(** * CommonCodes: the description markup (src/description.ts)

    A shallow embedding of the description parser and serializer:
    [TextSpan], [CommandSpan] and its [Type] catalog, [Paragraph], [List],
    [Description], [parseInlineElementes], [optimizeElements] and
    [parseDescription], followed by the properties of the specification
    that were checked against them.

    JavaScript strings are sequences of UTF-16 code units: a string is a
    list of code units, a code unit a number.  A [throw] is the [Throw]
    result of an error monad. *)

From Stdlib Require Import String Ascii.
From Stdlib Require Import List NArith Bool Arith Lia.
Import ListNotations.

Local Open Scope N_scope.
Local Open Scope list_scope.

(** ** Strings *)

Definition char := N.
Definition jsstring := list char.

Module Char.
Definition TAB : char := 9.
Definition LF : char := 10.
Definition SPACE : char := 32.
Definition QUOTE : char := 34.
Definition ASTERISK : char := 42.
Definition BACKSLASH : char := 92.
Definition LBRACE : char := 123.
Definition RBRACE : char := 125.
End Char.
Import Char.

(** [js "..."] is the string a JavaScript literal with the same text denotes:
    backslash-n is a line feed, backslash-t a tab, and a backslash before any
    other character stands for that character. *)
Fixpoint unescape (l : list ascii) : jsstring :=
  match l with
  | [] => []
  | c :: r =>
      if Ascii.eqb c "\"%char then
        match r with
        | [] => [N_of_ascii c]
        | e :: r' =>
            (if Ascii.eqb e "n"%char then LF
             else if Ascii.eqb e "t"%char then TAB
             else N_of_ascii e) :: unescape r'
        end
      else N_of_ascii c :: unescape r
  end.

Definition js (s : string) : jsstring := unescape (list_ascii_of_string s).

Module JsString.

(** [a === b] on strings. *)
Fixpoint eqb (a b : jsstring) : bool :=
  match a, b with
  | [], [] => true
  | x :: a', y :: b' => (x =? y) && eqb a' b'
  | _, _ => false
  end.

(** What the pattern [\s] matches, and what [trim] strips: the white space
    and line terminator code units of ECMAScript. *)
Definition isWhiteSpace (c : char) : bool :=
  existsb (N.eqb c)
    [9; 10; 11; 12; 13; 32; 160; 5760; 8232; 8233; 8239; 8287; 12288; 65279]
  || ((8192 <=? c) && (c <=? 8202)).

Fixpoint startsWith (s prefix : jsstring) {struct prefix} : bool :=
  match prefix, s with
  | [], _ => true
  | p :: prefix', c :: s' => (c =? p) && startsWith s' prefix'
  | _ :: _, [] => false
  end.

(** [s.includes(needle)] *)
Fixpoint includes (s needle : jsstring) : bool :=
  startsWith s needle ||
  match s with
  | [] => false
  | _ :: s' => includes s' needle
  end.

(** [s.substring(n)] *)
Definition substring (s : jsstring) (n : nat) : jsstring := skipn n s.

Fixpoint dropWhile (p : char -> bool) (s : jsstring) : jsstring :=
  match s with
  | [] => []
  | c :: r => if p c then dropWhile p r else s
  end.

Fixpoint takeWhile (p : char -> bool) (s : jsstring) : jsstring :=
  match s with
  | [] => []
  | c :: r => if p c then c :: takeWhile p r else []
  end.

^^^^

▶ [INSTRUCTIONS TO FOLLOW]:
Transcribe every record exactly, keeping each line as it is.

▶ [WORKED SOLUTION]:
(** * CommonCodes: the description markup (src/description.ts)

    A shallow embedding of the description parser and serializer:
    [TextSpan], [CommandSpan] and its [Type] catalog, [Paragraph], [List],
    [Description], [parseInlineElementes], [optimizeElements] and
    [parseDescription], followed by the properties of the specification
    that were checked against them.

    JavaScript strings are sequences of UTF-16 code units: a string is a
    list of code units, a code unit a number.  A [throw] is the [Throw]
    result of an error monad. *)

From Stdlib Require Import String Ascii.
From Stdlib Require Import List NArith Bool Arith Lia.
Import ListNotations.

Local Open Scope N_scope.
Local Open Scope list_scope.

(** ** Strings *)

Definition char := N.
Definition jsstring := list char.

Module Char.
Definition TAB : char := 9.
Definition LF : char := 10.
Definition SPACE : char := 32.
Definition QUOTE : char := 34.
Definition ASTERISK : char := 42.
Definition BACKSLASH : char := 92.
Definition LBRACE : char := 123.
Definition RBRACE : char := 125.
End Char.
Import Char.

(** [js "..."] is the string a JavaScript literal with the same text denotes:
    backslash-n is a line feed, backslash-t a tab, and a backslash before any
    other character stands for that character. *)
Fixpoint unescape (l : list ascii) : jsstring :=
  match l with
  | [] => []
  | c :: r =>
      if Ascii.eqb c "\"%char then
        match r with
        | [] => [N_of_ascii c]
        | e :: r' =>
            (if Ascii.eqb e "n"%char then LF
             else if Ascii.eqb e "t"%char then TAB
             else N_of_ascii e) :: unescape r'
        end
      else N_of_ascii c :: unescape r
  end.

Definition js (s : string) : jsstring := unescape (list_ascii_of_string s).

Module JsString.

(** [a === b] on strings. *)
Fixpoint eqb (a b : jsstring) : bool :=
  match a, b with
  | [], [] => true
  | x :: a', y :: b' => (x =? y) && eqb a' b'
  | _, _ => false
  end.

(** What the pattern [\s] matches, and what [trim] strips: the white space
    and line terminator code units of ECMAScript. *)
Definition isWhiteSpace (c : char) : bool :=
  existsb (N.eqb c)
    [9; 10; 11; 12; 13; 32; 160; 5760; 8232; 8233; 8239; 8287; 12288; 65279]
  || ((8192 <=? c) && (c <=? 8202)).

Fixpoint startsWith (s prefix : jsstring) {struct prefix} : bool :=
  match prefix, s with
  | [], _ => true
  | p :: prefix', c :: s' => (c =? p) && startsWith s' prefix'
  | _ :: _, [] => false
  end.

(** [s.includes(needle)] *)
Fixpoint includes (s needle : jsstring) : bool :=
  startsWith s needle ||
  match s with
  | [] => false
  | _ :: s' => includes s' needle
  end.

(** [s.substring(n)] *)
Definition substring (s : jsstring) (n : nat) : jsstring := skipn n s.

Fixpoint dropWhile (p : char -> bool) (s : jsstring) : jsstring :=
  match s with
  | [] => []
  | c :: r => if p c then dropWhile p r else s
  end.

Fixpoint takeWhile (p : char -> bool) (s : jsstring) : jsstring :=
  match s with
  | [] => []
  | c :: r => if p c then c :: takeWhile p r else []
  end.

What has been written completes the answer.